**What you will do**
Repeat exactly the opening lines of the records, ending with the line that contains "first block of".

-------- Provided data

(* ===== verification/Partition.v ===== *)
(** * dev/partition.c: partitions of a disk

    A partition is a block device that passes its transfers on to the disk. The
    first block of the disk is read through a mapping of the disk as a file; what
    makes and removes it is the interface [Mappings]. *)

From Stdlib Require Import String.
From S2P Require Import Prelude Transfer Vnode Vfs DiskNames FsTable.

Definition i64 (z : Z) : Z := (z + 2 ^ 63) `mod` 2 ^ 64 - 2 ^ 63.

Record partition_data := Partition {
  p_fs : Z;
  p_disk : Z;
  p_id : Z;
  start_byte : Z;
  length_bytes : Z;
  disk_bytes_per_sector : Z;
  media_type : Z;
  p_boot : bool;
}.

(** The transfer on the disk, whose length is the signed number [length]. *)
Definition disk_request (partition : partition_data) (tr : transfer) : Z * transfer :=
  let start_addr := u64 (offset tr + start_byte partition) in
  let length :=
    if decide (length_bytes partition < u64 (offset tr + length_remaining tr))
    then i64 (i64 (length_bytes partition) - i64 (offset tr)) else i64 (length_remaining tr) in
  (length, Transfer (address tr) (u64 length) start_addr (direction tr) (type tr) (blockable tr)).

Class Mappings (D : Type) : Type := {
  map_file : Z → Z → M (vfs D) Z;     (* size, file: the address, or NULL *)
  unmap : Z → Z → M (vfs D) unit;
}.

Section partition.
Context {D : Type} {HP : Holds D (gmap Z partition_data)} {HT : Holds D fs_table} {HN : Holds D disk_names}.
Context {AL : Allocator} {LOW : Drivers D} {MC : MountCreators D} {MP : Mappings D}.

(** The addresses of the functions. *)
Variables p_read p_write p_create p_follow : Z.

(** [node->data]. *)
Definition get_partition (n : Z) : M (vfs D) partition_data :=
  v ← get_vnode n;
  s ← get;
  deref (held (drv s) !! vn_data v).
Definition set_partition (a : Z) (p : partition_data) : M (vfs D) unit :=
  modify (λ s, with_drv (hold (<[a := p]> (held (drv s))) (drv s)) s).

Definition Access (n : Z) (tr : transfer) (wr : bool) : M (vfs D) (Z * transfer) :=
  partition ← get_partition n;
  let '(length, real_transfer) := disk_request partition tr in
  '(res, real_transfer) ← (if wr then WriteFile (p_disk partition) (Some real_transfer)
                           else ReadFile (p_disk partition) (Some real_transfer));
  real_transfer ← deref real_transfer;
  let bytes_transferred := u64 (length - length_remaining real_transfer) in
  mret (res, Transfer (u32 (address tr + bytes_transferred)) (u64 (length_remaining tr - bytes_transferred))
               (u64 (offset tr + bytes_transferred)) (direction tr) (type tr) (blockable tr)).

Definition Read (n : Z) (tr : transfer) : M (vfs D) (Z * transfer) := Access n tr false.
Definition Write (n : Z) (tr : transfer) : M (vfs D) (Z * transfer) := Access n tr true.

(** [*fs] is the vnode to hold, and stays as it is. *)
Definition Create (n fs : Z) (name : cstring) (flags mode : Z) : M (vfs D) (Z * Z) :=
  v ← get_vnode n;
  partition ← get_partition n;
  if decide (p_fs partition ≠ NULL) then mret (EALREADY, fs) else
  f ← CreateFile fs flags mode true true;
  partition ← get_partition n;
  set_partition (vn_data v) {| partition with p_fs := f |};;
  mret (0, fs).

Definition Follow (n : Z) (name : cstring) : M (vfs D) (Z * Z) :=
  partition ← get_partition n;
  if decide (name = chars "fs") then
    if decide (p_fs partition = NULL) then mret (EINVAL, junk) else
    f ← get_file (p_fs partition);
    mret (0, node f)
  else mret (EINVAL, junk).

Definition dev_ops : vnode_operations :=
  {| check_open := NULL; read := p_read; write := p_write; ioctl := NULL; close := NULL;
     truncate := NULL; create := p_create; follow := p_follow; unlink := NULL; delete_op := NULL |}.

(** The drivers of the system: this one, above those below. *)
Definition partition_drivers : Drivers D := {|
  call_check_open p := call_check_open p;
  call_read p := if decide (p = p_read) then Read else call_read p;
  call_write p := if decide (p = p_write) then Write else call_write p;
  call_ioctl p := call_ioctl p;
  call_close p := call_close p;
  call_truncate p := call_truncate p;
  call_create p := if decide (p = p_create) then Create else call_create p;
  call_follow p := if decide (p = p_follow) then Follow else call_follow p;
  call_unlink p := call_unlink p;
  call_delete p := call_delete p;
|}.

(** ** Finding partitions *)

(** The file systems are mounted through the drivers of the whole system, [ALL]. *)
Context (ALL : Drivers D).

Definition CreatePartition (disk start length id sector_size media : Z) (boot : bool) : M (vfs D) Z :=
  s ← get;
  let data := pick (dom (held (drv s) : gmap Z partition_data)) in
  set_partition data {| p_fs := NULL; p_disk := disk; p_id := id; start_byte := start; length_bytes := length;
    disk_bytes_per_sector := sector_size; media_type := media; p_boot := boot |};;
  (if decide (sector_size = 0) then fault else mret tt);;   (* st_blocks = length / sector_size *)
  d ← NextDevId;
  n ← CreateVnode dev_ops
    {| st_mode := Z.lor S_IFBLK 511; st_blksize := u32 sector_size; st_nlink := 1; st_size := u32 length; st_dev := d; st_ino := 0 |};
  v ← get_vnode n;
  set_vnode n {| v with vn_data := data |};;
  partition ← CreateFile n 0 0 true true;
  _ ← MountFilesystemForDisk (DR := ALL) partition;
  mret partition.

(** A byte of memory. *)
Definition mem_byte (a : Z) : M (vfs D) Z := s ← get; mret (load (bytes (user s)) a).

(** [x = mem[i + 3]; x <<= 8; x |= mem[i + 2]; ...]. *)
Definition read_le32 (a : Z) : M (vfs D) Z :=
  b3 ← mem_byte (a + 3);
  b2 ← mem_byte (a + 2);
  b1 ← mem_byte (a + 1);
  b0 ← mem_byte a;
  mret (Z.lor (u32 (Z.shiftl (Z.lor (u32 (Z.shiftl (Z.lor (u32 (Z.shiftl b3 8)) b2) 8)) b1) 8)) b0).

Definition TryCreateMbrPartition (disk mem index sector_size : Z) : M (vfs D) Z :=
  let offset := 0x1BE + index * 16 in
  active ← mem_byte (mem + offset);
  if decide (Z.land active 0x7F ≠ 0) then mret NULL else
  media ← mem_byte (mem + (offset + 4));
  start_sector ← read_le32 (mem + (offset + 8));
  total_sectors ← read_le32 (mem + (offset + 12));
  if decide (start_sector = 0 ∧ total_sectors = 0) then mret NULL else
  CreatePartition disk (u64 (start_sector * sector_size)) (u64 (total_sectors * sector_size)) index sector_size media
    (bool_decide (Z.land active 0x80 ≠ 0)).

(** The entries of the table from [index] on: the partitions found. *)
Fixpoint mbr_loop (n : nat) (index disk mem block_size : Z) : M (vfs D) (list Z) :=
  match n with
  | O => mret []
  | S n =>
    p ← TryCreateMbrPartition disk mem index block_size;
    l ← mbr_loop n (index + 1) disk mem block_size;
    mret (if decide (p ≠ NULL) then p :: l else l)
  end.

(** [None] for NULL; the array up to its terminating NULL. *)
Definition GetMbrPartitions (disk : Z) : M (vfs D) (option (list Z)) :=
  f ← get_file disk;
  v ← get_vnode (node f);
  let block_size := st_blksize (vn_stat v) in
  mem ← map_file block_size disk;
  if decide (mem = NULL) then mret None else
  b ← mem_byte (mem + 0x1FE);
  if decide (b ≠ 0x55) then mret None else
  b ← mem_byte (mem + 0x1FF);
  if decide (b ≠ 0xAA) then mret None else
  l ← mbr_loop 4 0 disk mem (i32 block_size);
  unmap mem block_size;;
  mret (Some l).

Definition GetPartitionsForDisk (disk : Z) : M (vfs D) (option (list Z)) := GetMbrPartitions disk.

(** ** vfs/diskutil.c *)
Fixpoint name_partitions (l : list Z) (i : Z) (disk : Z) : M (vfs D) unit :=
  match l with
  | [] => mret tt
  | p :: l =>
    f ← get_file p;
    let str := GetPartitionNameString i in
    df ← get_file disk;
    _ ← VnodeOpCreate (Drivers0 := ALL) (node df) (node f) str 0 0;
    name_partitions l (i + 1) disk
  end.

Definition CreateDiskPartitions (disk : Z) : M (vfs D) unit :=
  l ← GetPartitionsForDisk disk;
  match l with
  | None | Some [] =>
    df ← get_file disk;
    dv ← get_vnode (node df);
    let st := vn_stat dv in
    p ← CreatePartition disk 0 (u64 (st_size st)) 0 (i32 (st_blksize st)) 0 false;
    f ← get_file p;
    _ ← VnodeOpCreate (Drivers0 := ALL) (node df) (node f) (GetPartitionNameString 0) 0 0;
    mret tt
  | Some l => name_partitions l 0 disk
  end.
End partition.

----------------

**Output below**
(* ===== verification/Partition.v ===== *)
(** * dev/partition.c: partitions of a disk

    A partition is a block device that passes its transfers on to the disk. The
    first block of the disk is read through a mapping of the disk as a file; what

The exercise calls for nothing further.